Julie Meynen

Personal information
- Born: 15 August 1997 (age 28) Luxembourg City, Luxembourg

Sport
- Sport: Swimming

Medal record
Women's swimming
Representing Luxembourg
Games of the Small States of Europe
| Gold medal – first place | 2013 Luxembourg | 50 m freestyle |
| Gold medal – first place | 2013 Luxembourg | 100 m freestyle |
| Gold medal – first place | 2015 Iceland | 50 m freestyle |
| Gold medal – first place | 2015 Iceland | 100 m freestyle |
| Silver medal – second place | 2013 Luxembourg | 100 m butterfly |
| Silver medal – second place | 2013 Luxembourg | 4×100 m freestyle |
| Silver medal – second place | 2013 Luxembourg | 4×200 m freestyle |
| Silver medal – second place | 2013 Luxembourg | 4×100 m medley |
| Silver medal – second place | 2015 Iceland | 4×200 m freestyle |
| Bronze medal – third place | 2013 Luxembourg | 200 m freestyle |
| Bronze medal – third place | 2015 Iceland | 100 m backstroke |
European Junior Championships
| Bronze medal – third place | 2013 Poznań | 100 m freestyle |

= Julie Meynen =

Luxembourgish swimmer

Julie Meynen (born 15 August 1997) is a Luxembourgish swimmer. She competed in the women's 100 metre freestyle event at the 2016 Summer Olympics.

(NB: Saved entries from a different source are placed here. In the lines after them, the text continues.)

(* ===== verification/Network.v ===== *)
(** * machine/network.cc: the network device

    A packet on the wire is a buffer of [MaxWireSize] bytes that starts with its
    [PacketHeader]; the UNIX socket between two machines is the queue of the
    buffers sent and not yet read.  Whether the device loses a packet is an
    argument of [Send].  Main property: what one device sends and another reads
    is the header and the data that were given. *)
From S2P Require Import Prelude Memory FileHdr.

Record PacketHeader := mkPkt { pto : Z; pfrom : Z; plength : Z }.
Definition sizeof_PacketHeader : Z := 12.
Definition MaxWireSize : Z := 64.
Definition MaxPacketSize : Z := MaxWireSize - sizeof_PacketHeader.

Definition encode_pkt (h : PacketHeader) : list Z := encode_ints [pto h; pfrom h; plength h].
Definition decode_pkt (l : list Z) : outcome PacketHeader :=
  t ← int_at l 0; f ← int_at l 4; n ← word_at l 8; Ok (mkPkt t f n).

Record Network := mkNet { ident : Z; sendBusy : bool; inHdr : PacketHeader; inbox : list Z }.

(** What the constructor leaves, on top of uninitialised fields. *)
Definition Network_new (addr : Z) (junkH : PacketHeader) (junkI : list Z) : Network :=
  mkNet addr false (mkPkt (pto junkH) (pfrom junkH) 0) junkI.

(** The device after a poll, what is left in the socket, and whether the read
    handler is called. *)
Definition CheckPktAvail (n : Network) (sock : list (list Z)) : outcome (Network * list (list Z) * bool) :=
  if negb (plength (inHdr n) =? 0) then Ok (n, sock, false)
  else match sock with
  | [] => Ok (n, sock, false)
  | buffer :: sock' =>
      h ← decode_pkt buffer;
      _ ← ASSERT ((pto h =? ident n) && (plength h <=? MaxPacketSize));
      l ← slice buffer sizeof_PacketHeader (plength h);
      b ← overlay (inbox n) 0 l;
      Ok (mkNet (ident n) (sendBusy n) h b, sock', true)
  end.

Definition SendDone (n : Network) : Network := mkNet (ident n) false (inHdr n) (inbox n).

(** [works] is the outcome of the draw against [chanceToWork]; [fill] is what
    [new char[MaxWireSize]] leaves behind the data.  The result is the buffer put
    into the socket of machine [pto hdr], if any. *)
Definition Network_Send (fill : list Z) (works : bool) (n : Network) (hdr : PacketHeader) (data : list Z)
    : outcome (option (list Z)) :=
  _ ← ASSERT (negb (sendBusy n));
  _ ← ASSERT (0 <? plength hdr);
  _ ← ASSERT (plength hdr <=? MaxPacketSize);
  _ ← ASSERT (pfrom hdr =? ident n);
  if works then
    b ← overlay fill 0 (encode_pkt hdr);
    l ← slice data 0 (plength hdr);
    b' ← overlay b sizeof_PacketHeader l;
    Ok (Some b')
  else Ok None.

Definition Network_Receive (n : Network) (data : list Z) : outcome (PacketHeader * list Z * Network) :=
  let hdr := inHdr n in
  let n' := mkNet (ident n) (sendBusy n) (mkPkt (pto hdr) (pfrom hdr) 0) (inbox n) in
  if plength hdr =? 0 then Ok (hdr, data, n')
  else l ← slice (inbox n) 0 (plength hdr); d ← overlay data 0 l; Ok (hdr, d, n').

(** ** Properties *)
Definition pkt_ok (h : PacketHeader) : Prop := is_i32 (pto h) ∧ is_i32 (pfrom h) ∧ 0 < plength h ≤ MaxPacketSize.
Definition net_wf (n : Network) : Prop := length (inbox n) = Z.to_nat MaxPacketSize ∧ sendBusy n = false.
(** No packet is buffered. *)
Definition idle (n : Network) : Prop := net_wf n ∧ plength (inHdr n) = 0.

Lemma slice_ok l i n : 0 ≤ i → i + n ≤ Z.of_nat (length l) →
  slice l i n = Ok (take (Z.to_nat n) (drop (Z.to_nat i) l)).
Proof. intros. unfold slice. by rewrite (proj2 (Z.leb_le 0 i)), (proj2 (Z.leb_le _ _)). Qed.
Lemma overlay_ok b i l : 0 ≤ i → i + Z.of_nat (length l) ≤ Z.of_nat (length b) →
  overlay b i l = Ok (take (Z.to_nat i) b ++ l ++ drop (Z.to_nat i + length l) b).
Proof. intros. unfold overlay. by rewrite (proj2 (Z.leb_le 0 i)), (proj2 (Z.leb_le _ _)). Qed.
Lemma overlay_head b l : (length l ≤ length b)%nat → overlay b 0 l = Ok (l ++ drop (length l) b).
Proof. intros. rewrite overlay_ok by lia. done. Qed.

Lemma decode_encode_pkt h r : pkt_ok h → decode_pkt (encode_pkt h ++ r) = Ok h.
Proof.
  intros (H1 & H2 & H3). unfold decode_pkt, encode_pkt, encode_ints. cbn [fmap list_fmap concat].
  rewrite <- !app_assoc. rewrite (int_at_le32 [] (pto h) _ 0 eq_refl H1 : int_at (le32 (pto h) ++ _) 0 = _). cbn [mbind outcome_bind].
  rewrite (int_at_le32 (le32 (pto h)) (pfrom h)) by done. cbn [mbind outcome_bind].
  rewrite (app_assoc (le32 (pto h))). rewrite (word_at_le32 (le32 (pto h) ++ le32 (pfrom h)) (plength h)); [|done|].
  - by destruct h.
  - unfold is_u32, two32, MaxPacketSize, MaxWireSize, sizeof_PacketHeader in *. lia.
Qed.

(** The buffer of a packet. *)
Definition wire (fill : list Z) (h : PacketHeader) (data : list Z) : list Z :=
  encode_pkt h ++ take (Z.to_nat (plength h)) data ++ drop (12 + Z.to_nat (plength h)) fill.

Lemma Network_Send_spec fill n h data : net_wf n → pkt_ok h → pfrom h = ident n →
  length fill = Z.to_nat MaxWireSize → plength h ≤ Z.of_nat (length data) →
  Network_Send fill true n h data = Ok (Some (wire fill h data)) ∧ Network_Send fill false n h data = Ok None.
Proof.
  intros [Hi Hb] (_ & _ & H1 & H2) Hf Hl Hd. unfold Network_Send. rewrite Hb, Hf, Z.eqb_refl.
  rewrite (proj2 (Z.ltb_lt _ _) H1), (proj2 (Z.leb_le _ _) H2). cbn [ASSERT mbind outcome_bind negb].
  split; [|done]. unfold MaxPacketSize, MaxWireSize, sizeof_PacketHeader in *.
  rewrite overlay_head by (rewrite Hl; cbn; lia). cbn [mbind outcome_bind].
  rewrite slice_ok by lia. cbn [mbind outcome_bind]. change (Z.to_nat 0) with 0%nat. rewrite drop_0.
  assert (length (take (Z.to_nat (plength h)) data) = Z.to_nat (plength h)) as El by (rewrite length_take; lia).
  assert (length (encode_pkt h) = 12%nat) as E12 by done.
  rewrite overlay_ok by (rewrite ?length_app, ?length_drop, ?E12, ?El; lia). cbn [mbind outcome_bind].
  do 2 f_equal. rewrite El. unfold wire. change (Z.to_nat 12) with 12%nat.
  rewrite take_app_length' by done. do 2 f_equal. rewrite drop_app_ge by lia. rewrite drop_drop, E12.
  f_equal. lia.
Qed.

(** Reading a packet sent to this machine. *)
Lemma Network_arrives fill n h data sock buf : idle n → pkt_ok h → pto h = ident n →
  length fill = Z.to_nat MaxWireSize → plength h ≤ Z.of_nat (length data) → plength h ≤ Z.of_nat (length buf) →
  ∃ n1 n2, CheckPktAvail n (wire fill h data :: sock) = Ok (n1, sock, true) ∧
    Network_Receive n1 buf = Ok (h, take (Z.to_nat (plength h)) data ++ drop (Z.to_nat (plength h)) buf, n2) ∧
    idle n2 ∧ ident n2 = ident n.
Proof.
  intros [[Hi Hb] Hz] Hok Ht Hl Hd Hbuf. pose proof Hok as (_ & _ & H1 & H2). unfold CheckPktAvail. rewrite Hz. cbn [Z.eqb negb].
  unfold wire. rewrite decode_encode_pkt by done. cbn [mbind outcome_bind]. rewrite Ht, Z.eqb_refl, (proj2 (Z.leb_le _ _) H2).
  cbn [andb ASSERT mbind outcome_bind]. unfold MaxPacketSize, MaxWireSize, sizeof_PacketHeader in *.
  assert (length (take (Z.to_nat (plength h)) data) = Z.to_nat (plength h)) as El by (rewrite length_take; lia).
  assert (length (encode_pkt h) = 12%nat) as E12 by done.
  rewrite slice_ok by (rewrite ?length_app, ?El, ?E12; lia). change (Z.to_nat 12) with (length (encode_pkt h)).
  rewrite drop_app_length. rewrite take_app_length' by done. cbn [mbind outcome_bind].
  rewrite overlay_head by lia. cbn [mbind outcome_bind]. eexists _, _. split; [reflexivity|].
  unfold Network_Receive. cbn [inHdr inbox]. rewrite (proj2 (Z.eqb_neq _ 0)) by lia.
  rewrite slice_ok by (rewrite ?length_app, ?length_drop, ?El; lia). change (Z.to_nat 0) with 0%nat. rewrite drop_0.
  rewrite take_app_length' by done. cbn [mbind outcome_bind]. rewrite overlay_head by lia. cbn [mbind outcome_bind].
  rewrite El. split; [done|]. split; [|done]. split; [|done]. split; [|done]. cbn [inbox].
  rewrite length_app, length_drop, El, Hi. change (Z.to_nat MaxPacketSize) with 52%nat. lia.
Qed.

In 2019, she represented Luxembourg at the 2019 World Aquatics Championships held in Gwangju, South Korea. She competed in the women's 50 metre freestyle and women's 100 metre freestyle events. In the 50 metres event she advanced to the semi-finals and in the 100 metres event she did not advance to compete in the semi-finals. She also competed in the 4 × 100 metre mixed freestyle relay event.